If he wants to see them sharpening the tools of their trade and he has a dollar, he can follow the champions up a flight of weathered, creaky wooden stairs to the Fifth Street Gym, a large, bare and faintly dilapidated room furnished with a boxing ring, two standards for light bags, two heavy bags, a mirror, a couple of rubbing tables, an old icebox now serving as a storage cabinet for tapes, bandages and other appurtenances of the boxing trade, and Mrs. Hattie Ambusch, who is in charge of all this and who collects the dollar at the door.
Mrs. Ambusch is an elderly lady of indeterminate age who has run the gym for nine years for Chris Dundee, the boxing promoter who owns it. Her husband managed the place until Hattie came up one day and watched him for a while.
"You're not running it right," she said. "Everyone's getting the most of you." She took over and, after her husband's death, she stayed on, although occasionally she longs for her native Brooklyn.
"All of my relatives are there," she says. "I go back once in a while, but I can't leave here for long, and when I do I can't wait to get back. It gives me an interest in life. I know the fighters. I can tell a good one by the way he talks to me. Boys come up here and say they want to fight and I say how good are you and they all say good, but I don't let them fight unless I know they are good, because they can get hurt.

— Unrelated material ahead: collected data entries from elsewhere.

Lemma pass2_elem (rs : list pydict) (skipped : gset Z) m (p : nat) (v : option Z) :
  pass2 rs skipped m !! p = Some v ->
  m !! p = Some v \/
  exists g, v = Some g /\ m !! p = Some None /\ g ∈ skipped /\ g ∉ assigned_ids m.
Proof.
  unfold pass2. case_match; [|left; assumption].
  intros Hv. destruct (decide (p ∈ remap_indices rs m)) as [Hin|Hout].
  - apply remap_indices_unresolved in Hin.
    apply assign_all_elem in Hv as [Hv|(g & Hg & ->)]; [left; exact Hv|].
    right. exists g. apply sorted_elem_of, elem_of_difference in Hg. tauto.
  - left. rewrite <- Hv. symmetry. apply assign_all_other. exact Hout.
Qed.

(** *** Pass 3 *)

Lemma pass3_length (n_gpus : Z) m : length (pass3 n_gpus m) = length m.
Proof.
  unfold pass3. case_match; [apply assign_all_length|apply fallback_all_length].
Qed.

Lemma pass3_keeps (n_gpus : Z) m (p : nat) (g : Z) :
  m !! p = Some (Some g) -> pass3 n_gpus m !! p = Some (Some g).
Proof.
  intros Hp.
  assert (Hout : p ∉ unresolved m).
  { rewrite unresolved_elem_of. congruence. }
  unfold pass3. case_match.
  - rewrite assign_all_other; assumption.
  - rewrite fallback_all_other; assumption.
Qed.

Lemma pass3_eliminates (n_gpus : Z) m (p : nat) :
  length (missing_ids n_gpus m) = length (unresolved m) ->
  m !! p = Some None ->
  exists g, pass3 n_gpus m !! p = Some (Some g)
            /\ 0 <= g < n_gpus /\ g ∉ assigned_ids m.
Proof.
  intros Hlen Hp. unfold pass3. rewrite bool_decide_eq_true_2 by exact Hlen.
  destruct (assign_all_hit (unresolved m) (missing_ids n_gpus m) m p)
    as (g & Hg & Hl).
  - apply unresolved_elem_of. exact Hp.
  - apply lookup_lt_Some in Hp. exact Hp.
  - lia.
  - exists g. split; [exact Hl|].
    apply sorted_elem_of, elem_of_difference in Hg as [Hg Hng].
    apply elem_of_list_to_set, py_range_elem_of in Hg. tauto.
Qed.

Lemma pass3_falls_back (n_gpus : Z) m (p : nat) :
  length (missing_ids n_gpus m) <> length (unresolved m) ->
  m !! p = Some None ->
  pass3 n_gpus m !! p = Some (Some (fallback_id p n_gpus)).
Proof.
  intros Hlen Hp. unfold pass3. rewrite bool_decide_eq_false_2 by exact Hlen.
  apply fallback_all_hit.
  - apply unresolved_elem_of. exact Hp.
  - apply lookup_lt_Some in Hp. exact Hp.
Qed.
(** ** Misses *)

(** C4, as stated, fails on an input with white space around a ticker.
    In [kg_example] the input [" tsla "] equals no stored ticker and no
    stored name up to case, and the tool answers with the ticker message
    of TSLA. *)
Lemma padded_ticker_is_no_miss :
  (forall name ticker, (name, ticker) ∈ name_dict kg_example ->
      lower " tsla " <> lower ticker /\ lower " tsla " <> lower name)
  /\ match_ticker_or_name " tsla " kg_example
     = (Returned (ticker_message " tsla " "Tesla Inc. Common Stock" "TSLA"), kg_example)
  /\ match_ticker_or_name " tsla " kg_example
     <> (Returned (unrecognized_message " tsla "), kg_example).
Proof.
  split.
  { intros name ticker H. for_each_item H; split; vm_compute; discriminate. }
  assert (match_ticker_or_name " tsla " kg_example
          = (Returned (ticker_message " tsla " "Tesla Inc. Common Stock" "TSLA"),
             kg_example)) as E by (vm_compute; reflexivity).
  split; [exact E |].
  intros H. rewrite E in H.
  apply (ticker_message_not_unrecognized " tsla " "Tesla Inc. Common Stock" "TSLA").
  congruence.
Qed.

(** C4, amended: for any ASCII input whose trimmed, uppercased form is
    the uppercased form of no stored ticker, and whose lowercased form
    is the lowercased form of no stored name, the call returns (it
    raises nothing) the "not recognized" message, which quotes the
    input as it was given. *)
Theorem miss_is_returned kg query :
  isascii query = true ->
  (forall name ticker, (name, ticker) ∈ name_dict kg ->
      upper (strip query) <> upper ticker /\ lower query <> lower name) ->
  match_ticker_or_name query kg = (Returned (unrecognized_message query), kg).
Proof.
  intros _ Hmiss. apply match_ticker_or_name_miss.
  - apply last_name_of_None. intros name ticker Hin Hup.
    destruct (Hmiss name ticker Hin) as [Hne _]. by apply Hne.
  - apply scan_nil. intros name Hin Heq.
    apply list_elem_of_fmap in Hin as ([name' ticker] & -> & Hin). simpl in Heq.
    destruct (Hmiss name' ticker Hin) as [_ Hne]. by apply Hne.
Qed.

Lemma miss_is_returned_tesla :
  match_ticker_or_name "Tesla" kg_example
  = (Returned (unrecognized_message "Tesla"), kg_example).
Proof.
  apply (miss_is_returned kg_example "Tesla").
  - reflexivity.
  - intros name ticker H. for_each_item H; split; vm_compute; discriminate.
Defined.

(** * The data gateway *)

(** C5, as stated, fails: a gateway tool hands its argument to the
    method of [kg] as it received it.  Against the data source that
    answers with its argument, [get_price_history] on [" tsla "] yields
    [" tsla "], not the symbol form ["TSLA"]. *)
Lemma gateway_forwards_raw_argument :
  get_price_history (methods := echo_methods) " tsla " kg_example
  = (Returned " tsla ", kg_example)
  /\ to_symbol_form " tsla " = "TSLA"
  /\ get_price_history (methods := echo_methods) " tsla " kg_example
     <> kg_get_price_history (FinanceKG_methods := echo_methods)
          (to_symbol_form " tsla ") kg_example.
Proof.
  split; [reflexivity |]. split; [reflexivity |].
  vm_compute. discriminate.
Qed.
(** The loop over [positions]: one entry for each position whose contract
    has a symbol. *)
Fixpoint summarize_positions (positions : list ib_position)
    (position_summary : list position_entry) : prog (list position_entry) :=
  match positions with
  | [] => mret position_summary
  | pos :: rest =>
      match pos_symbol pos with
      | Some symbol =>
          match position_marketPrice pos, position_marketValue pos with
          | inl e, _ => Throw e
          | inr _, inl e => Throw e
          | inr market_price, inr market_value =>
              summarize_positions rest
                (position_summary
                 ++ [ {| pe_symbol := symbol;
                         pe_position := pos_position pos;
                         pe_market_price := float_or_zero market_price;
                         pe_market_value := float_or_zero market_value;
                         pe_avg_cost := float_or_zero (pos_avgCost pos) |} ])
          end
      | None => summarize_positions rest position_summary
      end
  end.

Definition get_ib_account_summary : prog summary :=
  catch
    (_ ← _connect_ib;
     account_values ← call IBAccountValues;
     account_summary ← collect_account account_values ∅;
     positions ← call IBPositions;
     position_summary ← summarize_positions positions [];
     _ ← exec IBDisconnect;
     timestamp ← exec Now;
     mret (SummaryOk account_summary position_summary timestamp))
    (fun e => mret (SummaryErr (str_exn e))).

(** ** Concurrent requests *)

(** A request in flight: what the world answers it, and what is left of
    its program. *)
Definition thread : Type := world * prog result.
(** The constraints of a line item at [path], each with the issue that
    reports its violation. *)
Inductive ItemViolation (path : list PathElem) (v : JValue num) : ZodIssue -> Prop :=
| bad_item :
    (forall members, v <> JObj members) ->
    ItemViolation path v
      (mkIssue (invalid_type zt_object (parsedType (Some v))) path ZodDefault)
| bad_product members :
    v = JObj members ->
    (forall s, obj_get members "product" <> Some (JStr s)) ->
    ItemViolation path v
      (mkIssue (invalid_type zt_string (parsedType (obj_get members "product")))
               (path ++ [Key "product"]) ZodDefault)
| empty_product members s :
    v = JObj members ->
    obj_get members "product" = Some (JStr s) ->
    (String.length s < 1)%nat ->
    ItemViolation path v
      (mkIssue (too_small zt_string 1 true) (path ++ [Key "product"])
               (Text "Название товара обязательно"))
| long_product members s :
    v = JObj members ->
    obj_get members "product" = Some (JStr s) ->
    (200 < String.length s)%nat ->
    ItemViolation path v
      (mkIssue (too_big zt_string 200 true) (path ++ [Key "product"]) ZodDefault)
| bad_quantity members :
    v = JObj members ->
    (forall n, obj_get members "quantity" = Some (JNum n) -> num_isNaN n = true) ->
    ItemViolation path v
      (mkIssue (invalid_type zt_number (parsedType (obj_get members "quantity")))
               (path ++ [Key "quantity"]) ZodDefault)
| fractional_quantity members n :
    v = JObj members ->
    obj_get members "quantity" = Some (JNum n) ->
    num_isNaN n = false ->
    num_isInteger n = false ->
    ItemViolation path v
      (mkIssue (invalid_type zt_integer zt_float) (path ++ [Key "quantity"]) ZodDefault)
| nonpositive_quantity members n :
    v = JObj members ->
    obj_get members "quantity" = Some (JNum n) ->
    num_isNaN n = false ->
    num_ltb num_zero n = false ->
    ItemViolation path v
      (mkIssue (too_small zt_number 0 false) (path ++ [Key "quantity"])
               (Text "Количество должно быть положительным числом"))
| bad_price members :
    v = JObj members ->
    (forall n, obj_get members "price" = Some (JNum n) -> num_isNaN n = true) ->
    ItemViolation path v
      (mkIssue (invalid_type zt_number (parsedType (obj_get members "price")))
               (path ++ [Key "price"]) ZodDefault)
| nonpositive_price members n :
    v = JObj members ->
    obj_get members "price" = Some (JNum n) ->
    num_isNaN n = false ->
    num_ltb num_zero n = false ->
    ItemViolation path v
      (mkIssue (too_small zt_number 0 false) (path ++ [Key "price"])
               (Text "Цена должна быть положительным числом")).

(** The constraints of a create-order body. *)
Inductive Violation (body : JValue num) : ZodIssue -> Prop :=
| bad_body :
    (forall members, body <> JObj members) ->
    Violation body
      (mkIssue (invalid_type zt_object (parsedType (Some body))) [] ZodDefault)
| bad_items members :
    body = JObj members ->
    (forall l, obj_get members "items" <> Some (JArr l)) ->
    Violation body
      (mkIssue (invalid_type zt_array (parsedType (obj_get members "items")))
               [Key "items"] ZodDefault)
| no_items members l :
    body = JObj members ->
    obj_get members "items" = Some (JArr l) ->
    (length l < 1)%nat ->
    Violation body
      (mkIssue (too_small zt_array 1 true) [Key "items"]
               (Text "Заказ должен содержать хотя бы один товар"))
| too_many_items members l :
    body = JObj members ->
    obj_get members "items" = Some (JArr l) ->
    (100 < length l)%nat ->
    Violation body
      (mkIssue (too_big zt_array 100 true) [Key "items"]
               (Text "Слишком много товаров в заказе"))
| in_item members l i v iss :
    body = JObj members ->
    obj_get members "items" = Some (JArr l) ->
    l !! i = Some v ->
    ItemViolation [Key "items"; Index i] v iss ->
    Violation body iss.

(** A status update or a cancellation, with the clock reading it uses. *)
Inductive Mutation :=
| StatusUpdate (now : Z) (req : Request num)
| Cancel (now : Z) (req : Request num).

Definition mutate (orders : Store num) (m : Mutation) : Store num :=
  match m with
  | StatusUpdate now req => (patchStatus now orders req).1
  | Cancel now req => (deleteOrder now orders req).1
  end.

Definition mutate_all (orders : Store num) (ms : list Mutation) : Store num :=
  fold_left mutate ms orders.
(** * Fleet metrics accumulator (pkg/controller/metrics/metrics.go)

    A shallow embedding of the metrics calculator of the hive controller:
    the job classifier [processJobs], the per-pass [clusterAccumulator]
    with its constructor, zero seeding and record processing, the
    publishing step [setMetrics] and one tick of [Calculator.Start].

    Conventions.
    - Go's [int] is the 64 bit two's complement integer of the platforms
      hive is built for; [x++] is [GoInt.incr].
    - A [time.Time] is a number of nanoseconds, a [time.Duration] an int64
      number of nanoseconds; [Time.Sub] saturates as in package time.
    - A Go map is a [gmap]; reading a missing key yields the zero value,
      writing through a missing outer key is a write to a nil map, which
      panics.
    - The wall clock is an oracle [clock]: the n-th call of [time.Now]
      returns [clock n]; code that reads the clock threads the number of
      readings made so far. *)

From Stdlib Require Import ZArith Lia.
From stdpp Require Import gmap strings list fin_maps.

Open Scope Z_scope.

(** ** Machine integers *)

Module GoInt.

Definition maxInt : Z := 2 ^ 63 - 1.
Definition minInt : Z := - 2 ^ 63.

(** Two's complement wrap-around of a mathematical integer into [int]. *)
Definition wrap (z : Z) : Z := (z + 2 ^ 63) mod 2 ^ 64 - 2 ^ 63.

(** [x++] *)
Definition incr (x : Z) : Z := wrap (x + 1).

End GoInt.

(** ** Package time, as far as the calculator uses it *)

Module GoTime.

(** Nanoseconds since the epoch. *)
Definition Time := Z.
(** int64 nanoseconds. *)
Definition Duration := Z.

Definition minDuration : Duration := - 2 ^ 63.
Definition maxDuration : Duration := 2 ^ 63 - 1.

(** [t.Sub(u)]: the difference, clamped to the range of Duration. *)
Definition Sub (t u : Time) : Duration :=
  if t - u <? minDuration then minDuration
  else if maxDuration <? t - u then maxDuration
  else t - u.

Definition Hour : Duration := 3600 * 1000000000.

End GoTime.

Import GoTime.

(** ** Outcomes of code that reads the clock and may panic *)

Inductive result (A : Type) : Type :=
| Ok (a : A)
| Panic (msg : string).
Arguments Ok {A} a.
Arguments Panic {A} msg.

(** A computation takes the number of clock readings made so far and
    either returns a value with the new number of readings, or panics. *)
Definition M (A : Type) : Type := nat -> result (A * nat).

Definition ret {A} (a : A) : M A := fun n => Ok (a, n).

Definition bind {A B} (m : M A) (k : A -> M B) : M B :=
  fun n => match m n with
           | Ok (a, n') => k a n'
           | Panic msg => Panic msg
           end.

Definition panic {A} (msg : string) : M A := fun _ => Panic msg.

Notation "'let*' x ':=' m 'in' k" := (bind m (fun x => k))
  (at level 10, x name, m at level 100, k at level 200).

(** The runtime error of [m[k] = v] on a nil map. *)
Definition nilMapWrite : string := "assignment to entry in nil map".

(** ** Kubernetes and hive API types (the fields the calculator reads) *)

(** corev1.ConditionTrue *)
Definition ConditionTrue : string := "True".

Record ClusterDeploymentCondition : Type := {
  cond_Type : string;       (* hivev1.ClusterDeploymentConditionType *)
  cond_Status : string      (* corev1.ConditionStatus *)
}.

Record ClusterDeployment : Type := {
  Labels : option (gmap string string);   (* None is the nil map *)
  CreationTimestamp : Time;
  Installed : bool;                       (* Status.Installed *)
  Conditions : list ClusterDeploymentCondition  (* Status.Conditions *)
}.

Record Job : Type := {
  CompletionTime : option Time;           (* Status.CompletionTime, a pointer *)
  Failed : Z                              (* Status.Failed, an int32 *)
}.

(** ** processJobs *)

Definition jobStep (acc : Z * Z) (job : Job) : Z * Z :=
  let '(running, failed) := acc in
  match CompletionTime job with
  | None =>
      if 0 <? Failed job then (running, GoInt.incr failed)
      else (GoInt.incr running, failed)
  | Some _ => (running, failed)
  end.

Definition processJobs (jobs : list Job) : Z * Z :=
  fold_left jobStep jobs (0, 0).

(** ** The accumulator *)

Record clusterAccumulator : Type := {
  clusterCreationTimeFilter : option Duration;
  total : gmap string Z;
  installed : gmap string Z;
  uninstalled : gmap string (gmap string Z);
  conditions : gmap string (gmap string Z)
}.

(** Reading [m[k]] from a map of counters. *)
Definition get (m : gmap string Z) (k : string) : Z := default 0 (m !! k).

(** [m[k]++] on a non-nil map of counters. *)
Definition inc (m : gmap string Z) (k : string) : gmap string Z :=
  <[k := GoInt.incr (get m k)]> m.

(** [if _, ok := m[k]; !ok { m[k] = 0 }] *)
Definition seed (k : string) (m : gmap string Z) : gmap string Z :=
  match m !! k with
  | Some _ => m
  | None => <[k := 0]> m
  end.

(** ** What a pass does to the outside: log lines and gauge updates *)

Inductive level : Type := Debug | Info | Error.

Inductive event : Type :=
| Log (lvl : level) (msg : string)
| GaugeSet (metric : string) (labelValues : list string) (value : Z).

(** What one pass gets from the API server: the three [Client.List]
    calls, [None] when the call returns an error. *)
Record snapshot : Type := {
  clusterDeployments : option (list ClusterDeployment);
  installJobs : option (list Job);
  uninstallJobs : option (list Job)
}.

(** How a part of the pass hands over: it falls through to the next
    statement, it returns from the pass, or it panics. The number is the
    clock readings made so far. *)
Inductive flow : Type :=
| Continue (n : nat)
| Return (n : nat)
| Crash (msg : string).

(** How the calculation loop ends. *)
Inductive exit : Type :=
| Stopped
| Crashed (msg : string).
Definition get_game_board : M Board := fun st => (Ret (game_board st), st).
Definition get_last_move_field : M (option string) :=
  fun st => (Ret (last_move st), st).

Definition with_game_board (b : Board) (st : NicLinkManager)
  : NicLinkManager :=
  {| game_board := b; last_move := last_move st;
     now := now st; effects := effects st |}.

Definition with_last_move (m : option string) (st : NicLinkManager)
  : NicLinkManager :=
  {| game_board := game_board st; last_move := m;
     now := now st; effects := effects st |}.

(** [self.game_board = b], also the in-place [push] and [pop]. *)
Definition put_game_board (b : Board) : M unit :=
  fun st => (Ret tt, with_game_board b st).

(** [self.last_move = m] *)
Definition put_last_move (m : option string) : M unit :=
  fun st => (Ret tt, with_last_move m st).

(** [self.nl_interface.get_fen()] *)
Definition nl_interface_get_fen : M (option string) :=
  fun st => (Ret (nl_get_fen world (now st)), tick st).

(** [self.game_over.is_set()] and [self.kill_switch.is_set()] *)
Definition game_over_set : M bool :=
  fun st => (Ret (game_over_is_set world (now st)), tick st).
Definition kill_switch_set : M bool :=
  fun st => (Ret (kill_switch_is_set world (now st)), tick st).

(** [time.sleep(d)] *)
Definition sleep (d : delay) : M unit :=
  fun st => (Ret tt, tick (emit (Sleep d) st)).

Definition set_all_leds (light_board : led_map) : M unit :=
  fun st => (Ret tt, emit (SetAllLeds light_board) st).

Definition turn_off_all_leds : M unit :=
  fun st => (Ret tt, emit LightsOut st).

Definition set_move_leds (move : string) : M unit :=
  move_led_map <- lift (build_led_map_for_move move) ;;
  set_all_leds move_led_map.

Definition get_fen : M string :=
  fen <- nl_interface_get_fen ;;
  match fen with
  | Some fen => ret fen
  | None => raise (NoNicLinkFen "No fen got from board")
  end.

Definition put_board_fen_on_board (fen : string) : M Board :=
  lift (or_ValueError (set_board_fen new_board fen)).

Definition square_in_last_move (square : string) : M bool :=
  lm <- get_last_move_field ;;
  match lm with
  | Some lm => if str_truthy lm then ret (py_in square lm) else ret false
  | None => ret false
  end.

(** The squares [show_board_diff] visits, in order:
    [for n in range(0, 8)], [for a in range(ord("a"), ord("h"))]. *)
Definition diff_loop_squares : list (nat * nat) :=
  list_prod (seq 0 8) (seq 97 (104 - 97)).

"I demand the highest respect from them. I say to them this is a perfect gym and you have to be perfectly clean and give me the highest respect or you can't work here, and they all do, irrespective of race, religion or creed. I don't have no favorites, but Willie Pastrano is a terrific man. I make them all terrific by the way I train them."
Of course, Mrs. Ambusch does not actually train anyone, even Pastrano. That is done by the professionals who brought along Cassius Clay at the Fifth Street Gym. not to mention Pastrano, Sugar Ramos, the featherweight champion, and Luis Manuel Rodriguez, the ex-welterweight champion who will fight Emile Griffith for the title June 12 in Las Vegas. But Hattie Ambusch does everything else. The other afternoon she helped Fay Pastrano, Willie's wife, ride herd on the five small Pastranos while Willie worked out in preparation for the bout he has scheduled with Greg Peralta in New Orleans on April 10, when Pastrano defends his light heavyweight title.
Pastrano practiced under the testy eye of Lou Gross, a trainer who has been in the business for 40 years. He worked hard, although he objects strenuously to hard work. After it was over and he had retired to the dark, ramshackle confines of the dressing rooms, which are as much a part of the atmosphere of the Fifth Street Gym as the sagging wooden floor, the gray, unwashed windows and the old fight posters Scotch-taped to the wall, he sat in a small cubicle he shares with Heavyweight Mike De John and mopped his streaming face.
"I thought the slaves went out with Lincoln," he said bitterly to Gross. "I been working like one."
Gross is a small man with a growing belly and a ravenous appetite for exercise—if it is Pastrano's exercise.